__What is being asked__
Every line of the records below from the line with "match utf8_encode (json_dumps" up to and including the line with "(** [getCurrentApiKeyInfo()] never" must be reproduced exactly, and no line outside that range.

________________________

(** ** The scraper *)

Section Scraper.
(** [hashlib.sha1(b).hexdigest()] *)
Variable sha1_hexdigest : bytes -> pystr.
(** [json.dumps(row, ensure_ascii=False)] *)
Variable json_dumps : Row -> pystr.
(** [json.loads(line)]; [None] when it raises. *)
Variable json_loads : pystr -> option obj.
(** The values of a data frame; [drop_duplicates] compares them. *)
Variable cell : Type.
Context `{EqDecision cell}.
(** [pd.read_json(RAW_PATH, lines=True)] on the bytes of the log: the
    frame, with the conversions of types and dates that [pandas] makes,
    or an exception. *)
Variable pd_read_json : bytes -> outcome (frame cell).
(** A value as [to_csv] writes it. *)
Variable to_csv_cell : cell -> pystr.
(** [urlparse(url).netloc] *)
Variable urlparse_netloc : pystr -> outcome pystr.
(** [trafilatura.extract(downloaded, ...)], which returns a string or
    [None]. *)
Variable trafilatura_extract : pystr -> outcome (option pystr).

(** The state of the network and of the clock. *)
Variable World : Type.
(** [feedparser.parse(feed_url)] followed by
    [getattr(feed, "entries", []) or []]. *)
Variable feedparser_parse : World -> pystr -> list entry * World.
(** [requests.get], [raise_for_status] and [BeautifulSoup(r.text)]:
    the parsed page, or an exception of any of the three. *)
Variable requests_get_soup : World -> pystr -> outcome soup * World.
(** [trafilatura.fetch_url(url)], which returns the page or [None]. *)
Variable trafilatura_fetch_url :
  World -> pystr -> outcome (option pystr) * World.
(** [datetime.now(timezone.utc).isoformat()] *)
Variable utcnow_isoformat : World -> pystr * World.

(** [stable_id(url)]; [None] when [url.encode] raises. *)
Definition stable_id (url : pystr) : option pystr :=
  sha1_hexdigest <$> utf8_encode url.

(** *** The ledger and the two files *)

(** One turn of the loop of [load_seen_ids]: the [try] adds
    [json.loads(line)["id"]], the [except] ignores the line. *)
Definition add_line_id (seen : gset pystr) (line : pystr) : gset pystr :=
  match json_loads line with
  | Some o =>
      match o !! py "id" with
      | Some i => {[ i ]} ∪ seen
      | None => seen
      end
  | None => seen
  end.

(** [load_seen_ids()].  The file iterator decodes outside the [try]:
    bytes that are not UTF-8 raise [UnicodeDecodeError] to the
    caller. *)
Definition load_seen_ids (raw : option bytes) : outcome (gset pystr) :=
  match raw with
  | None => Returns ∅
  | Some bs =>
      match utf8_decode bs with
      | None => Raises
      | Some text =>
          Returns (foldl add_line_id ∅
                     (text_lines (universal_newlines false text)))
      end
  end.

(** [append_raw(row)]: opening in mode ["a"] creates the file; the
    write raises when the line cannot be encoded, and the boolean is
    [false]. *)
Definition append_raw (row : Row) (raw : option bytes)
  : option bytes * bool :=
  let old := default [] raw in
  match utf8_encode (json_dumps row ++ [0x0A]) with
  | Some line => (Some (old ++ line), true)
  | None => (Some old, false)
  end.

(** [df.empty]: no row or no column. *)
Definition df_empty (df : frame cell) : bool :=
  match frame_rows df, frame_columns df with
  | [], _ | _, [] => true
  | _, _ => false
  end.
(** [getCurrentApiKeyInfo()] never changes the manager, and it selects
    the credential [getCurrentApiKey()] selects: when it returns a
    credential, that credential is active and [getCurrentApiKey()]
    returns its key and sets its [lastUsed], touching nothing else; when
    it throws, no credential is active and [getCurrentApiKey()] throws
    the same error. *)
Theorem getCurrentApiKeyInfo_agrees (now : Date) (this : ApiKeyManager) :
  snd (getCurrentApiKeyInfo this) = this
  /\ match fst (getCurrentApiKeyInfo this) with
     | Return (r, k) =>
         apiKeys this !! r = Some k
         /\ isActive k = true
         /\ getCurrentApiKey now this
            = (Return (key k),
               set_apiKeys (<[r := set_lastUsed (Some now) k]> (apiKeys this)) this)
     | Throw e =>
         active_subset this = []
         /\ getCurrentApiKey now this = (Throw e, this)
     end.
Proof.
  split; [apply getCurrentApiKeyInfo_state|].
  destruct (getCurrentApiKeyInfo_cases this) as [[Ha Heq] | (r & k & Hf & Hin & Heq)];
    rewrite Heq; simpl.
  - split; [now apply getActiveKeys_nil | now apply getCurrentApiKey_none].
  - apply In_getActiveKeys in Hin as [Hr Hact]. split; [exact Hr|]. split; [exact Hact|].
    destruct (getCurrentApiKey_some now this) as (r' & k' & Hf' & _ & Hg).
    { intros Hnil. rewrite Hnil in Hf. discriminate. }
    rewrite Hf in Hf'. injection Hf' as <- <-.
    now rewrite Hg, (alter_lookup _ _ _ _ Hr).
Qed.

(** The selection is stable: a [getCurrentApiKey()] call that follows
    another returns (or throws) what the first did, and so does one that
    follows a [rotateApiKey()] call that returned: the key a rotation
    hands out is the key the manager keeps handing out. *)
Theorem current_key_stable (now now' : Date) (u : Q) (this : ApiKeyManager) :
  fst (getCurrentApiKey now' (snd (getCurrentApiKey now this)))
  = fst (getCurrentApiKey now this)
  /\ match fst (rotateApiKey now u this) with
     | Return newKey =>
         fst (getCurrentApiKey now' (snd (rotateApiKey now u this))) = Return newKey
     | Throw _ => snd (rotateApiKey now u this) = this
     end.
Proof.
  split.
  - destruct (getActiveKeys this) as [|a l] eqn:Ha.
    + rewrite (getCurrentApiKey_none now this Ha). simpl.
      now rewrite (getCurrentApiKey_none now' this Ha).
    + destruct (getCurrentApiKey_some now this) as (r & k & Hf & _ & Heq); [congruence|].
      rewrite Heq. simpl.
      pose proof (getCurrentApiKey_after_stamp now now' (currentIndex this) this r k Hf) as H.
      unfold set_apiKeys. now rewrite H.
  - destruct (rotateApiKey_cases now u this)
      as [[_ Heq] | [[_ Heq] | (k0 & r & k & _ & _ & _ & Hf & Heq)]];
      rewrite Heq; simpl; try reflexivity.
    now rewrite (getCurrentApiKey_after_stamp now now' (index (snd k0)) this r k Hf).
Qed.

(** ** Round-robin over any number of credentials *)

Lemma sorted_lookup_lt (l : list objref) (j p : nat) (a b : objref) :
  StronglySorted (fun a b : objref => (fst a < fst b)%nat) l ->
  l !! j = Some a -> l !! p = Some b -> (j < p)%nat -> (fst a < fst b)%nat.
Proof.
  intros Hs. revert j p. induction Hs as [|x l Hs IH Hx]; intros j p Hj Hp Hlt;
    [discriminate|].
  destruct p as [|p]; [lia|]. simpl in Hp. destruct j as [|j]; simpl in Hj.
  - injection Hj as <-. rewrite List.Forall_forall in Hx. apply Hx.
    apply list_elem_of_In. eapply list_elem_of_lookup_2. exact Hp.
  - apply (IH j p); [assumption..|lia].
Qed.

Lemma findIndex_from_first {A} (f : A -> bool) (i : Z) (l : list A) (p : nat) (x : A) :
  l !! p = Some x -> f x = true ->
  (forall j y, (j < p)%nat -> l !! j = Some y -> f y = false) ->
  findIndex_from f i l = i + Z.of_nat p.
Proof.
  revert i p. induction l as [|z l IH]; intros i [|p] Hp Hx Hbefore; simpl in *;
    try discriminate.
  - injection Hp as ->. rewrite Hx. lia.
  - rewrite (Hbefore 0%nat z) by (lia || reflexivity).
    rewrite (IH (i + 1) p Hp Hx); [lia|].
    intros j y Hj Hy. apply (Hbefore (S j) y); [lia | exact Hy].
Qed.

Lemma rotateApiKey_round_robin_next (now : Date) (u : Q) (this : ApiKeyManager)
    (p r : nat) (k : ApiKeyInfo) :
  rotationStrategy (config this) = round_robin ->
  indexed this ->
  getActiveKeys this !! p = Some (r, k) ->
  currentIndex this = index k ->
  exists r' k',
    getActiveKeys this !! ((p + 1) mod length (getActiveKeys this))%nat = Some (r', k')
    /\ rotateApiKey now u this
       = (Return (key k'),
          mkApiKeyManager (alter (set_lastUsed (Some now)) r' (apiKeys this))
            (index k') (config this)).
Proof.
  intros Hs Hidx Hp Hci.
  assert (Hlen : (p < length (getActiveKeys this))%nat) by (eapply lookup_lt_Some; exact Hp).
  assert (Hne : getActiveKeys this <> []).
  { intros Hnil. rewrite Hnil in Hlen. simpl in Hlen. lia. }
  assert (Hq : ((p + 1) mod length (getActiveKeys this) < length (getActiveKeys this))%nat)
    by (apply Nat.mod_upper_bound; lia).
  destruct (lookup_lt_is_Some_2 _ _ Hq) as [[r' k'] Hq'].
  exists r', k'. split; [exact Hq'|].
  assert (Hfi : findIndex (fun k0 : objref => index (snd k0) =? currentIndex this)
                  (getActiveKeys this) = Z.of_nat p).
  { unfold findIndex. rewrite (findIndex_from_first _ 0 _ p (r, k) Hp); [lia| |].
    - simpl. lia.
    - intros j [rj kj] Hj Hlj. simpl.
      pose proof (sorted_lookup_lt _ j p _ _ (getActiveKeys_sorted this) Hlj Hp Hj) as Hr.
      simpl in Hr.
      assert (Hinj : In (rj, kj) (getActiveKeys this)).
      { apply list_elem_of_In. eapply list_elem_of_lookup_2. exact Hlj. }
      assert (Hin : In (r, k) (getActiveKeys this)).
      { apply list_elem_of_In. eapply list_elem_of_lookup_2. exact Hp. }
      apply In_getActiveKeys in Hinj as [Hkj _]. apply In_getActiveKeys in Hin as [Hk _].
      rewrite Hci, (indexed_lookup this r k Hidx Hk), (indexed_lookup this rj kj Hidx Hkj).
      lia. }
  assert (Hnext : jsmod (Z.of_nat p + 1) (Z.of_nat (length (getActiveKeys this)))
                  = Z.of_nat ((p + 1) mod length (getActiveKeys this))).
  { unfold jsmod. rewrite Z.rem_mod_nonneg by lia.
    rewrite Nat2Z.inj_mod. f_equal. lia. }
  assert (Hin' : In (r', k') (getActiveKeys this)).
  { apply list_elem_of_In. eapply list_elem_of_lookup_2. exact Hq'. }
  rewrite (rotateApiKey_some now u this Hne).
  unfold rotation_switch, rotateRoundRobin, bind, read. rewrite Hs. cbv beta iota.
  rewrite Hfi, Hnext. unfold set_currentIndex_from, at_index.
  destruct (Z.ltb_spec (Z.of_nat ((p + 1) mod length (getActiveKeys this))) 0); [lia|].
  rewrite Nat2Z.id, Hq'. unfold assign. cbv beta iota. simpl snd.
  destruct (getCurrentApiKey_some now (set_currentIndex (index k') this))
    as (r0 & k0 & Hf & _ & Hg); [exact Hne|].
  rewrite getActiveKeys_set_currentIndex in Hf.
  rewrite (find_current_unique this r' k' (index k') Hidx Hin' eq_refl) in Hf.
  injection Hf as <- <-. exact Hg.
Qed.

(** Round-robin rotation over any table: when the credential that
    [currentIndex] designates is the [p]-th of the active credentials (in
    table order), [rotateApiKey()] moves to the active credential after
    it, wrapping from the last to the first, and so skips every inactive
    credential; it returns the key of the credential it moved to. *)
Theorem round_robin_next_active (now : Date) (u : Q) (this : ApiKeyManager)
    (p : nat) (k : ApiKeyInfo) :
  rotationStrategy (config this) = round_robin ->
  indexed this ->
  active_subset this !! p = Some k ->
  currentIndex this = index k ->
  exists k',
    active_subset this !! ((p + 1) mod length (active_subset this))%nat = Some k'
    /\ fst (rotateApiKey now u this) = Return (key k')
    /\ currentIndex (snd (rotateApiKey now u this)) = index k'.
Proof.
  intros Hs Hidx Hp Hci. rewrite <- map_snd_getActiveKeys, lookup_map in Hp.
  destruct (getActiveKeys this !! p) as [[r k0]|] eqn:Hp0; [|discriminate].
  simpl in Hp. injection Hp as ->.
  destruct (rotateApiKey_round_robin_next now u this p r k Hs Hidx Hp0 Hci)
    as (r' & k' & Hq & Heq).
  exists k'. rewrite <- length_getActiveKeys, <- map_snd_getActiveKeys, lookup_map, Hq, Heq.
  repeat split.
Qed.

Lemma round_robin_next_active_witness :
  fst (rotateApiKey 9 (0 # 1)
         (run (reports [js "e1"; js "e2"; js "e3"] ++ [call_rotateApiKey 1 (0 # 1);
               call_rotateApiKey 2 (0 # 1)])
            (fresh "k1;k2;k3" emptyConfig)))
  = Return (js "k2").
Proof.
  edestruct (round_robin_next_active 9 (0 # 1)
               (run (reports [js "e1"; js "e2"; js "e3"] ++ [call_rotateApiKey 1 (0 # 1);
                     call_rotateApiKey 2 (0 # 1)])
                  (fresh "k1;k2;k3" emptyConfig)) 1%nat)
    as (k' & Hk' & Hret & _).
  - vm_compute. reflexivity.
  - vm_compute. reflexivity.
  - vm_compute. reflexivity.
  - vm_compute. reflexivity.
  - rewrite Hret. revert Hk'. vm_compute. intros H. now inversion H.
Defined.

(** ** The random strategy *)






(** ** What only a reset undoes *)

Lemma worn_refl (k : ApiKeyInfo) : worn k k.
Proof. split; [lia | auto]. Qed.

Lemma Forall2_worn_refl (l : list ApiKeyInfo) : Forall2 worn l l.
Proof. induction l; constructor; [apply worn_refl | assumption]. Qed.

Lemma Forall2_worn_alter (f : ApiKeyInfo -> ApiKeyInfo) (l : list ApiKeyInfo) (r : nat) :
  (forall k, worn k (f k)) -> Forall2 worn l (alter f r l).
Proof.
  intros Hf. revert r. induction l as [|x l IH]; intros [|r]; simpl; constructor.
  - apply Hf.
  - apply Forall2_worn_refl.
  - apply worn_refl.
  - apply IH.
Qed.

Lemma Forall2_worn_insert (l : list ApiKeyInfo) (r : nat) (k k' : ApiKeyInfo) :
  l !! r = Some k -> worn k k' -> Forall2 worn l (<[r := k']> l).
Proof.
  revert r. induction l as [|x l IH]; intros [|r] Hr Hw; simpl in *; try discriminate.
  - injection Hr as ->. constructor; [exact Hw | apply Forall2_worn_refl].
  - constructor; [apply worn_refl | now apply IH].
Qed.

Lemma worn_charged (max : Z) (error : jsstring) (k : ApiKeyInfo) :
  worn k (charged max error k).
Proof.
  split; simpl; [lia|]. destruct (max <=? errorCount k + 1); [discriminate | auto].
Qed.

Lemma state_after_worn (c : call) (this : ApiKeyManager) :
  is_reset c = false ->
  Forall2 worn (apiKeys this) (apiKeys (state_after c this)).
Proof.
  intros Hc. destruct c as [now| |now u|error| | | | |s]; simpl;
    try apply Forall2_worn_refl; try discriminate.
  - destruct (getActiveKeys this) eqn:Ha.
    + rewrite (getCurrentApiKey_none now this Ha). apply Forall2_worn_refl.
    + destruct (getCurrentApiKey_some now this) as (r & k & _ & _ & Heq); [congruence|].
      rewrite Heq. simpl. apply Forall2_worn_alter. intros x. split; simpl; [lia | auto].
  - rewrite getCurrentApiKeyInfo_state. apply Forall2_worn_refl.
  - destruct (rotateApiKey_cases now u this)
      as [[_ Heq] | [[_ Heq] | (k0 & r & k & _ & _ & _ & _ & Heq)]];
      rewrite Heq; simpl; try apply Forall2_worn_refl.
    apply Forall2_worn_alter. intros x. split; simpl; [lia | auto].
  - rewrite reportError_cases.
    destruct (current_credential this) as [[r k]|] eqn:Hcur; simpl;
      [|apply Forall2_worn_refl].
    apply current_credential_Some in Hcur as [Hr _].
    apply (Forall2_worn_insert _ r k); [exact Hr | apply worn_charged].
Qed.

Lemma run_worn (cs : list call) (this : ApiKeyManager) :
  Forall (fun c => is_reset c = false) cs ->
  Forall2 worn (apiKeys this) (apiKeys (run cs this)).
Proof.
  intros Hcs. revert this. induction Hcs as [|c cs Hc _ IH]; intros this.
  - apply Forall2_worn_refl.
  - change (run (c :: cs) this) with (run cs (state_after c this)).
    eapply Forall2_trans; [|apply (state_after_worn c this Hc)|apply IH].
    intros x y z [H1 H2] [H3 H4]. split; [lia | auto].
Qed.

________________________

__Your solution__
  match utf8_encode (json_dumps row ++ [0x0A]) with
  | Some line => (Some (old ++ line), true)
  | None => (Some old, false)
  end.

(** [df.empty]: no row or no column. *)
Definition df_empty (df : frame cell) : bool :=
  match frame_rows df, frame_columns df with
  | [], _ | _, [] => true
  | _, _ => false
  end.
(** [getCurrentApiKeyInfo()] never changes the manager, and it selects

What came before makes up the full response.